• _Required work_: With no line omitted, restate the records below exactly as they appear.

Items from a dataset

Lemma expanded_contains_new b e g b' e' i :
  expanded b e g b' e' -> bounds_contain b e i -> bounds_contain b' e' g.
Proof.
  intros [(H1 & -> & ->)|[(H1 & H2 & -> & ->)|(H1 & H2 & -> & ->)]] [Hb He].
  - split; [by apply num_leb_of_frame|].
    destruct b as [b|], e as [e|]; unfold of_frame in *; simpl in *; try done.
    rewrite Z.leb_le in *. rewrite Z.ltb_lt in H1. lia.
  - split; [|by apply num_leb_of_frame].
    destruct b as [b|], e as [e|]; unfold of_frame in *; simpl in *; try done.
    rewrite Z.leb_le in *. rewrite Z.ltb_lt in H2. lia.
  - rewrite num_ltb_leb, negb_false_iff in H1, H2. by split.
Qed.


Lemma getFeature_stored s f x :
  arr_get (Track.features s) f = Some x ->
  Track.getFeature s f = Ok (Some x, Some x, Some x).
Proof. intros H. unfold Track.getFeature. by rewrite H. Qed.

Lemma getFeature_exact_None s f l u :
  Track.getFeature s f = Ok (None, l, u) ->
  arr_get (Track.features s) f = None.
Proof.
  unfold Track.getFeature. destruct (arr_get (Track.features s) f); [|done].
  intros [=].
Qed.




(** *** merge: what the track had stays *)





(** Bound expansion: on a track that has keyframes, whose index is sorted
    and within the bounds, [setFeature] keeps the index sorted and within
    the bounds, unless it rewrites the only keyframe (the index is then of
    length 1 and the first-keyframe path runs). *)
Lemma setFeature_index_ok (fb : Feature) geom (s : Track) r s' :
  index_ok s ->
  Track.featureIndex s <> [] ->
  List.length (listInsert (Track.featureIndex s) (Feature.frame fb)) <> 1 ->
  Track.setFeature fb geom s = (r, s') ->
  index_ok s'.
Proof.
  intros [Hs Hb] Hne Hlen Hset.
  destruct (setFeature_effect _ _ _ _ _ Hset)
    as [_ [(_ & Hx' & Hb' & He')|(_ & _ & Hx' & Hexp)]].
  - unfold index_ok. by rewrite Hx', Hb', He'.
  - destruct (listInsert_spec (Track.featureIndex s) (Feature.frame fb) Hs)
      as (Hs' & Hmem & _).
    specialize (Hexp Hlen).
    destruct (Track.featureIndex s) as [|i0 ix] eqn:Eix; [done|].
    split; [by rewrite Hx'|]. intros i Hi. rewrite Hx' in Hi.
    apply Hmem in Hi as [->|Hi].
    + apply (expanded_contains_new _ _ _ _ _ i0 Hexp). apply Hb. by left.
    + apply (expanded_contains _ _ _ _ _ i Hexp). by apply Hb.
Qed.

(** With a keyframe in an index that lies within the bounds,
    [begin <= end]. *)
Lemma index_ok_begin_le_end (s : Track) :
  index_ok s ->
  Track.featureIndex s <> [] ->
  num_leb (Track.begin s) (Track.end_ s) = true.
Proof.
  intros [_ Hb] Hne. destruct (Track.featureIndex s) as [|i0 ix]; [done|].
  destruct (Hb i0 ltac:(by left)) as [H1 H2]. by eapply num_leb_trans.
Qed.












(** ** The track invariant *)

Lemma num_eqb_eq (a b : num) : num_eqb a b = true <-> a = b.
Proof.
  destruct a as [x|], b as [y|]; simpl; try (split; [discriminate|congruence]);
    [|done].
  rewrite Z.eqb_eq. split; congruence.
Qed.

Lemma num_eqb_of_frame (i j : nat) :
  num_eqb (of_frame i) (of_frame j) = bool_decide (i = j).
Proof.
  unfold of_frame. simpl. case_bool_decide as H.
  - subst. apply Z.eqb_refl.
  - apply Z.eqb_neq. lia.
Qed.

Lemma num_ltb_of_frame (i j : nat) :
  num_ltb (of_frame i) (of_frame j) = true <-> i < j.
Proof. unfold of_frame. simpl. rewrite Z.ltb_lt. lia. Qed.

Lemma of_frame_inj (i j : nat) : of_frame i = of_frame j -> i = j.
Proof. unfold of_frame. intros [=]. lia. Qed.

Lemma of_frame_succ (i : nat) : num_add (of_frame i) 1 = of_frame (S i).
Proof. unfold of_frame. simpl. f_equal. lia. Qed.

Lemma sortedb_sound (l : list nat) : sortedb l = true -> StronglySorted lt l.
Proof.
  induction l as [|x l IH]; simpl; intros H; [constructor|].
  apply andb_prop in H as [H1 H2]. constructor; [by apply IH|].
  apply Forall_forall. intros y Hy.
  rewrite forallb_forall in H1. apply Nat.ltb_lt, H1.
  by apply list_elem_of_In.
Qed.

Lemma sorted_head_last (l : list nat) b e i :
  StronglySorted lt l -> head l = Some b -> last l = Some e -> i ∈ l ->
  b <= i <= e.
Proof.
  intros Hs Hb He Hi. apply list_elem_of_lookup_1 in Hi as [p Hp].
  rewrite head_lookup in Hb. rewrite last_lookup in He.
  pose proof (lookup_lt_Some _ _ _ Hp). split.
  - apply (sorted_lookup_le l 0 p); [done|lia|done|done].
  - apply (sorted_lookup_le l p (pred (length l))); [done|lia|done|done].
Qed.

• _Your response_:
Lemma expanded_contains_new b e g b' e' i :
  expanded b e g b' e' -> bounds_contain b e i -> bounds_contain b' e' g.
Proof.
  intros [(H1 & -> & ->)|[(H1 & H2 & -> & ->)|(H1 & H2 & -> & ->)]] [Hb He].
  - split; [by apply num_leb_of_frame|].
    destruct b as [b|], e as [e|]; unfold of_frame in *; simpl in *; try done.
    rewrite Z.leb_le in *. rewrite Z.ltb_lt in H1. lia.
  - split; [|by apply num_leb_of_frame].
    destruct b as [b|], e as [e|]; unfold of_frame in *; simpl in *; try done.
    rewrite Z.leb_le in *. rewrite Z.ltb_lt in H2. lia.
  - rewrite num_ltb_leb, negb_false_iff in H1, H2. by split.
Qed.


Lemma getFeature_stored s f x :
  arr_get (Track.features s) f = Some x ->
  Track.getFeature s f = Ok (Some x, Some x, Some x).
Proof. intros H. unfold Track.getFeature. by rewrite H. Qed.

Lemma getFeature_exact_None s f l u :
  Track.getFeature s f = Ok (None, l, u) ->
  arr_get (Track.features s) f = None.
Proof.
  unfold Track.getFeature. destruct (arr_get (Track.features s) f); [|done].
  intros [=].
Qed.




(** *** merge: what the track had stays *)





(** Bound expansion: on a track that has keyframes, whose index is sorted
    and within the bounds, [setFeature] keeps the index sorted and within
    the bounds, unless it rewrites the only keyframe (the index is then of
    length 1 and the first-keyframe path runs). *)
Lemma setFeature_index_ok (fb : Feature) geom (s : Track) r s' :
  index_ok s ->
  Track.featureIndex s <> [] ->
  List.length (listInsert (Track.featureIndex s) (Feature.frame fb)) <> 1 ->
  Track.setFeature fb geom s = (r, s') ->
  index_ok s'.
Proof.
  intros [Hs Hb] Hne Hlen Hset.
  destruct (setFeature_effect _ _ _ _ _ Hset)
    as [_ [(_ & Hx' & Hb' & He')|(_ & _ & Hx' & Hexp)]].
  - unfold index_ok. by rewrite Hx', Hb', He'.
  - destruct (listInsert_spec (Track.featureIndex s) (Feature.frame fb) Hs)
      as (Hs' & Hmem & _).
    specialize (Hexp Hlen).
    destruct (Track.featureIndex s) as [|i0 ix] eqn:Eix; [done|].
    split; [by rewrite Hx'|]. intros i Hi. rewrite Hx' in Hi.
    apply Hmem in Hi as [->|Hi].
    + apply (expanded_contains_new _ _ _ _ _ i0 Hexp). apply Hb. by left.
    + apply (expanded_contains _ _ _ _ _ i Hexp). by apply Hb.
Qed.

(** With a keyframe in an index that lies within the bounds,
    [begin <= end]. *)
Lemma index_ok_begin_le_end (s : Track) :
  index_ok s ->
  Track.featureIndex s <> [] ->
  num_leb (Track.begin s) (Track.end_ s) = true.
Proof.
  intros [_ Hb] Hne. destruct (Track.featureIndex s) as [|i0 ix]; [done|].
  destruct (Hb i0 ltac:(by left)) as [H1 H2]. by eapply num_leb_trans.
Qed.












(** ** The track invariant *)

Lemma num_eqb_eq (a b : num) : num_eqb a b = true <-> a = b.
Proof.
  destruct a as [x|], b as [y|]; simpl; try (split; [discriminate|congruence]);
    [|done].
  rewrite Z.eqb_eq. split; congruence.
Qed.

Lemma num_eqb_of_frame (i j : nat) :
  num_eqb (of_frame i) (of_frame j) = bool_decide (i = j).
Proof.
  unfold of_frame. simpl. case_bool_decide as H.
  - subst. apply Z.eqb_refl.
  - apply Z.eqb_neq. lia.
Qed.

Lemma num_ltb_of_frame (i j : nat) :
  num_ltb (of_frame i) (of_frame j) = true <-> i < j.
Proof. unfold of_frame. simpl. rewrite Z.ltb_lt. lia. Qed.

Lemma of_frame_inj (i j : nat) : of_frame i = of_frame j -> i = j.
Proof. unfold of_frame. intros [=]. lia. Qed.

Lemma of_frame_succ (i : nat) : num_add (of_frame i) 1 = of_frame (S i).
Proof. unfold of_frame. simpl. f_equal. lia. Qed.

Lemma sortedb_sound (l : list nat) : sortedb l = true -> StronglySorted lt l.
Proof.
  induction l as [|x l IH]; simpl; intros H; [constructor|].
  apply andb_prop in H as [H1 H2]. constructor; [by apply IH|].
  apply Forall_forall. intros y Hy.
  rewrite forallb_forall in H1. apply Nat.ltb_lt, H1.
  by apply list_elem_of_In.
Qed.

Lemma sorted_head_last (l : list nat) b e i :
  StronglySorted lt l -> head l = Some b -> last l = Some e -> i ∈ l ->
  b <= i <= e.
Proof.
  intros Hs Hb He Hi. apply list_elem_of_lookup_1 in Hi as [p Hp].
  rewrite head_lookup in Hb. rewrite last_lookup in He.
  pose proof (lookup_lt_Some _ _ _ Hp). split.
  - apply (sorted_lookup_le l 0 p); [done|lia|done|done].
  - apply (sorted_lookup_le l p (pred (length l))); [done|lia|done|done].
Qed.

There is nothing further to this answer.